Elimination of PE triggers post-insertional inversion of LacY. Cells expressing LacY with either a H205C replacement in C6 or a L14C replacement in N-terminal were cultivated first in the presence of 100 ng/ml of aTc to adjust PE content to an intermediate level. Cells were switched to growth for 3.5 h without IPTG and aTc to deplete PE in the absence of newly synthesized LacY. A, phospholipids were radiolabeled ([³²P]PO₄) during growth with IPTG and 100 ng/ml of aTc (top lane). Cells were switched to growth in the absence of IPTG and aTc but in the presence of [³²P]PO₄ for 3.5 h (bottom lane). Phospholipid composition expressed as mole % was determined using solvent system 2 as described under “Experimental Procedures.” B and C, intact whole cells grown in parallel without [³²P]PO₄ were treated with MPB as described under “Experimental Procedures” without sonication (SON, −), prelabeled (+) or not (−) with AMS, or after sonication (SON, +).

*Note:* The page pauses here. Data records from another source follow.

(* ===== verification/Process.v ===== *)
(** The process of [dsend server] ([cmd/dsend/server.go]) from its command line
    to its exit, and a log that several processes use one after the other:
    [runServer] parses its flags, opens the log, recovers the broker and serves;
    after [Start] has returned it shuts the broker down, waits for the goroutines
    of the queues and closes the log. A process that serves or stops may also be
    killed between two steps. In both cases the next one starts on the file that
    is left. *)

From S2P Require Import Prelude GoStrings Model RingBuffer Inflight Exchange Wal QueueRuntime.
From S2P Require Import System QueueSpec QueueInv RoundRobin QueueRefine QueueDeliver.
From S2P Require Import Redelivery SystemInv QueueCases Broker Topology BrokerInv Recovery.
From S2P Require Import BrokerTheorems Frame Engine EngineInv EngineCalls EngineTheorems Drain.
From S2P Require Import Utf8 Rfc3339 Protocol Handler HandlerInv Consumers TcpServer ServerInv.
From S2P Require Import ServerTheorems ServerRuns Client Cmd.

(** ** A disk that works *)

Section Steady.
Context {W : Type} `{!WAL W} {Hrange : MapRange}.
Context (steady : W -> Prop).
Hypothesis steady_append : forall r w, steady w -> exists w', Append r w = (None, w') /\ steady w'.
Implicit Types (b : InMemoryBroker W).

Definition steady_broker b : Prop := steady (w_wal (b_world b)).
(** Subscribing to a level changes the handler of that level only. *)
Lemma chain_add lc h subs level a :
  chain_ok lc h subs ->
  exists h', AddAppenderForLevel lc level a h = Done h' /\ chain_ok lc h' (subs ++ [(level, a)]).
Proof.
  intros [H1 H2 H3 (D1 & D2 & D3)]. unfold AddAppenderForLevel, LogHandler_Subscribe.
  rewrite H1, H2, H3. repeat case_bool_decide; subst; eexists; (split; [done|]);
    split; try done; simpl; rewrite filter_app, fmap_app; simpl;
    rewrite ?lookup_insert_eq, ?lookup_insert_ne by done; try done;
    unfold filter, list_filter; rewrite ?decide_True, ?decide_False by done; rewrite ?app_nil_r; done.
Qed.

Lemma chain_adds lc h subs more :
  chain_ok lc h subs ->
  exists h', add_appenders lc more h = Done h' /\ chain_ok lc h' (subs ++ more).
Proof.
  revert h subs. induction more as [|[level a] more IH]; intros h subs Hc; simpl.
  { exists h. by rewrite app_nil_r. }
  destruct (chain_add lc h subs level a Hc) as (h1 & -> & Hc1). simpl.
  destruct (IH h1 _ Hc1) as (h2 & Hr & Hc2). exists h2. split; [done|]. by rewrite <- app_assoc in Hc2.
Qed.

(** The chain hands a message to the subscribers of its level. *)
Lemma chain_handle lc h subs m o :
  chain_ok lc h subs ->
  Handle 3 (infoHandler lc) m h o =
  Done (if bool_decide (lm_Level m = INFO \/ lm_Level m = WARN \/ lm_Level m = ERROR)
        then foldl (fun o a => (appender_Append a m o).2) o (snd <$> filter (fun s => s.1 = lm_Level m) subs)
        else o).
Proof.
  intros [H1 H2 H3 _]. simpl. rewrite H1. simpl. rewrite H2. simpl. rewrite H3. simpl.
  unfold NotifyObservers, ErrorHandler_CanHandle, WarnHandler_CanHandle, InfoHandler_CanHandle. simpl.
  destruct (decide (lm_Level m = INFO)) as [->|N1]; [done|].
  destruct (decide (lm_Level m = WARN)) as [->|N2]; [done|].
  destruct (decide (lm_Level m = ERROR)) as [->|N3]; [done|].
  rewrite !bool_decide_false; [done|naive_solver..].
Qed.

(** A message is handed to exactly the appenders subscribed to its level, once
    each and in the order of their subscription, whatever was subscribed and in
    whatever order; a level the chain does not know is dropped. Handling returns:
    the chain has no cycle and no missing handler. *)
Theorem log_notifies_subscribers (subs : list (LogLevel * LogAppender)) m o :
  let (lc, h) := NewLogHandlerConfiguration ∅ in
  exists h', add_appenders lc subs h = Done h' /\
    Handle 3 (Build lc) m h' o =
    Done (if bool_decide (lm_Level m = INFO \/ lm_Level m = WARN \/ lm_Level m = ERROR)
          then foldl (fun o a => (appender_Append a m o).2) o (snd <$> filter (fun s => s.1 = lm_Level m) subs)
          else o).
Proof.
  pose proof (chain_new ∅) as Hc. destruct (NewLogHandlerConfiguration ∅) as [lc h].
  destruct (chain_adds lc h [] subs Hc) as (h' & Hr & Hc'). exists h'. split; [done|].
  by apply (chain_handle lc h' subs).
Qed.

(** ** The logger of the program *)

#[local] Arguments Format : simpl never.

(** A sequence of calls of [Info], [Warn] and [Error] or their formatting forms. *)
Fixpoint log_all (l : Logger) (ms : list LogMessage) (o : LogOutput) : GoM LogOutput :=
  match ms with
  | [] => Done o
  | m :: ms => let! o := Logger_log l (lm_Timestamp m) (lm_Level m) (lm_Message m) o in log_all l ms o
  end.

Definition known_level (m : LogMessage) : Prop := lm_Level m = INFO \/ lm_Level m = WARN \/ lm_Level m = ERROR.
Definition grave (m : LogMessage) : Prop := lm_Level m = WARN \/ lm_Level m = ERROR.

#[global] Instance known_level_dec m : Decision (known_level m).
Proof. unfold known_level. apply _. Defined.
#[global] Instance grave_dec m : Decision (grave m).
Proof. unfold grave. apply _. Defined.

Definition log_line (m : LogMessage) : text := PlainText_Format m ++ [c_newline].

#[local] Arguments log_line : simpl never.

(** What a sequence of writes leaves in a file. *)
Fixpoint write_all (io : list (option nat)) (ls : list text) : text :=
  match ls with
  | [] => []
  | l :: ls => written (hd None io) l ++ write_all (List.tl io) ls
  end.

Definition console_subs : list (LogLevel * LogAppender) :=
  let c := ConsoleAppender PlainTextFormatter in [(INFO, c); (WARN, c); (ERROR, c)].
Definition file_subs (p : nat) : list (LogLevel * LogAppender) :=
  let f := FileAppender PlainTextFormatter p in [(WARN, f); (ERROR, f)].

Lemma log_subs l subs m o :
  lg_chain l = infoHandler (lg_cfg l) -> chain_ok (lg_cfg l) (lg_handlers l) subs ->
  Logger_log l (lm_Timestamp m) (lm_Level m) (lm_Message m) o =
  Done (if bool_decide (known_level m)
        then foldl (fun o a => (appender_Append a m o).2) o (snd <$> filter (fun s => s.1 = lm_Level m) subs)
        else o).
Proof. intros Hl Hc. unfold Logger_log. rewrite Hl, (chain_handle _ _ _ _ _ Hc). by destruct m. Qed.

(** Without a file every line goes to the console. *)
Lemma log_all_console l ms o :
  lg_chain l = infoHandler (lg_cfg l) -> chain_ok (lg_cfg l) (lg_handlers l) console_subs ->
  log_all l ms o = Done (mkOutput (lo_console o ++ mjoin (log_line <$> filter known_level ms))
                           (lo_disk o) (lo_files o) (lo_io o)).
Proof.
  intros Hl Hc. revert o. induction ms as [|m ms IH]; intros o; cbn [log_all].
  { rewrite filter_nil. simpl. rewrite app_nil_r. by destruct o. }
  rewrite (log_subs _ _ _ _ Hl Hc). cbn [go_bind]. rewrite IH, filter_cons. case_bool_decide as Hk.
  - rewrite decide_True by done. destruct Hk as [E|[E|E]]; rewrite E; simpl; by rewrite <- app_assoc.
  - by rewrite decide_False.
Qed.

Lemma both_subs p m :
  grave m ->
  snd <$> filter (fun s => s.1 = lm_Level m) (console_subs ++ file_subs p) =
  [ConsoleAppender PlainTextFormatter; FileAppender PlainTextFormatter p].
Proof. by intros [->| ->]. Qed.

Lemma append_both p m o :
  lo_files o !! p = Some (mkLogFile log_path true) ->
  (file_appender_Append PlainTextFormatter p m (console_Append PlainTextFormatter m o).2).2 =
  mkOutput (lo_console o ++ log_line m)
    (<[log_path := default [] (lo_disk o !! log_path) ++ written (hd None (lo_io o)) (log_line m)]> (lo_disk o))
    (lo_files o) (List.tl (lo_io o)).
Proof.
  intros Hp. unfold file_appender_Append, console_Append. cbn [snd lo_files]. by rewrite Hp.
Qed.

(** With a file, warnings and errors go to it too. *)
Lemma log_all_file l p ms o :
  lg_chain l = infoHandler (lg_cfg l) -> chain_ok (lg_cfg l) (lg_handlers l) (console_subs ++ file_subs p) ->
  lo_files o !! p = Some (mkLogFile log_path true) ->
  exists o', log_all l ms o = Done o' /\
    lo_console o' = lo_console o ++ mjoin (log_line <$> filter known_level ms) /\
    default [] (lo_disk o' !! log_path) =
      default [] (lo_disk o !! log_path) ++ write_all (lo_io o) (log_line <$> filter grave ms).
Proof.
  intros Hl Hc. revert o. induction ms as [|m ms IH]; intros o Hp; cbn [log_all].
  { exists o. rewrite !filter_nil. simpl. by rewrite !app_nil_r. }
  rewrite (log_subs _ _ _ _ Hl Hc). cbn [go_bind]. rewrite !filter_cons. case_bool_decide as Hk.
  - rewrite (decide_True (P := known_level m)) by done. destruct Hk as [E|E].
    + rewrite (decide_False (P := grave m)) by (unfold grave; rewrite E; intros [?|?]; discriminate). rewrite E. simpl.
      match goal with |- context [log_all l ms ?o1] => destruct (IH o1 Hp) as (o' & -> & Hc' & Hd') end.
      exists o'. simpl in *. rewrite Hc', Hd'. by rewrite <- app_assoc.
    + rewrite (decide_True (P := grave m)) by done.
      rewrite (both_subs p m E). cbn [foldl appender_Append]. rewrite append_both by done.
      match goal with |- context [log_all l ms ?o1] => destruct (IH o1 Hp) as (o' & -> & Hc' & Hd') end.
      exists o'. split; [done|]. rewrite Hc', Hd'. cbn [lo_console lo_disk lo_io].
      rewrite lookup_insert_eq. cbn [default from_option id fmap list_fmap write_all mjoin list_join].
      by rewrite <- !app_assoc.
  - rewrite (decide_False (P := known_level m)) by done.
    rewrite decide_False by (intros H; apply Hk; by right). by apply IH.
Qed.

(** The logger behind the instance. *)
Lemma instance_chain subs :
  exists h, (let (lc, h0) := NewLogHandlerConfiguration ∅ in
             exists h1, add_appenders lc console_subs h0 = Done h1 /\ add_appenders lc subs h1 = Done h) /\
    chain_ok (NewLogHandlerConfiguration ∅).1 h (console_subs ++ subs).
Proof.
  pose proof (chain_new ∅) as Hc. destruct (NewLogHandlerConfiguration ∅) as [lc h0].
  destruct (chain_adds lc h0 [] console_subs Hc) as (h1 & H1 & Hc1).
  destruct (chain_adds lc h1 _ subs Hc1) as (h & H2 & Hc2). exists h. split; [by exists h1|done].
Qed.

#[local] Ltac fold_subs :=
  match goal with
  | |- context [add_appenders _ [?a; ?b; ?c] _] => change [a; b; c] with console_subs
  | |- context [add_appenders _ [?a; (?e, FileAppender ?f ?p)] _] => change [a; (e, FileAppender f p)] with (file_subs p)
  end.

(** C40: The logger of the program writes what it is given: the first [GetInstance]
    makes it and every later call returns the same; after it, whatever is logged,
    standard output has one line per message, in order, and the log file has, in
    order and behind what it held, the lines of exactly the warnings and errors,
    as far as its writes succeed; when the file cannot be opened this is said in
    a first line and no file is touched. *)
Theorem logger_output openErr now o ms :
  exists l st o', GetInstance openErr now (mkLogState None o) = Done (l, st) /\
    (forall err t, GetInstance err t st = Done (l, st)) /\
    log_all l ms (ls_output st) = Done o' /\
    let lines ms := mjoin (log_line <$> filter known_level ms) in
    match openErr with
    | None =>
        lo_console o' = lo_console o ++ lines ms /\
        default [] (lo_disk o' !! log_path) =
          default [] (lo_disk o !! log_path) ++ write_all (lo_io o) (log_line <$> filter grave ms)
    | Some err =>
        lo_console o' = lo_console o ++ lines
          (mkLogMessage WARN ("file logging disabled: failed to open log file: " +:+ err) now :: ms) /\
        lo_disk o' = lo_disk o
    end.
Proof.
  unfold GetInstance. cbn [ls_instance ls_output]. destruct openErr as [err|]; cbn [NewFileAppender].
  - destruct (instance_chain []) as (h & Hs & Hc). rewrite app_nil_r in Hc.
    destruct (NewLogHandlerConfiguration ∅) as [lc h0]. destruct Hs as (h1 & H1 & [= ->]).
    cbv zeta. fold_subs. rewrite H1. cbn [go_bind]. set (l := mkLogger lc (Build lc) h).
    set (w := mkLogMessage WARN ("file logging disabled: failed to open log file: " +:+ err) now).
    change (Warnf l now ("file logging disabled: " +:+ ("failed to open log file: " +:+ err)) o)
      with (Logger_log l (lm_Timestamp w) (lm_Level w) (lm_Message w) o).
    assert (Logger_log l (lm_Timestamp w) (lm_Level w) (lm_Message w) o = log_all l [w] o) as ->
      by (cbn [log_all]; by destruct (Logger_log l _ _ _ o)).
    rewrite log_all_console by done. cbn [go_bind].
    eexists l, _, _. split; [reflexivity|]. split; [done|]. split; [by apply log_all_console|].
    change (w :: ms) with ([w] ++ ms). rewrite filter_app, fmap_app, join_app. split; [|done].
    cbn [lo_console ls_output]. by rewrite <- app_assoc.
  - set (p := fresh _). destruct (instance_chain (file_subs p)) as (h & Hs & Hc).
    destruct (NewLogHandlerConfiguration ∅) as [lc h0]. destruct Hs as (h1 & H1 & H2).
    cbv zeta. fold_subs. rewrite H1. cbn [go_bind]. fold_subs.
    rewrite H2. cbn [go_bind]. set (l := mkLogger lc (Build lc) h).
    match goal with |- context [mkLogState (Some l) ?o1] =>
      destruct (log_all_file l p ms o1 eq_refl Hc) as (o' & Hr & Hco & Hd); [apply lookup_insert_eq|];
      exists l, (mkLogState (Some l) o1), o'
    end.
    cbn [lo_console lo_disk lo_io] in Hco, Hd. rewrite lookup_insert_eq in Hd. done.
Qed.

(** ** Files of the JSON formatter *)

Definition log_message_wire (m : LogMessage) : Prop :=
  is_int (lm_Level m) /\ valid_utf8 (lm_Message m) /\ has_text (lm_Timestamp m).

Definition LogMessage_UnmarshalJSON (v : json) : option LogMessage :=
  u_struct log_message_of v (mkLogMessage 0 "" 0).

#[local] Opaque put put_unless w_string u_string u_int u_bool.
#[local] Hint Resolve u_time_w : wire.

Labeling was performed for H205C (C6, B) and L14C (NT, C) replacements, either after initial assembly of LacY in cells containing ∼25% PE (0 h + aTc + IPTG) or after cessation of PE and LacY synthesis for 3.5 h (3.5 h −aTc, −IPTG). The ratio of inverted (subscript I) and correct (subscript C) was calculated from the intensity of biotinylated bands by using Quantity One software for scanning and analysis of the captured images (Bio-Rad). Each lane represents aliquots of an equal volume of cell culture. D, cells were grown and harvested as indicated in B and C. Aliquots of equal volumes of cell culture were subjected to immunoprecipitation by pAb (total LacY) or mAb 4B1 (properly oriented LacY) as described under “Experimental Procedures.” Gel bands at the position of LacY after SDS-PAGE were quantified (mAb 4B1) and expressed relative to the band at the far left (pAb). The two bands under mAb4B1 represent duplicate samples.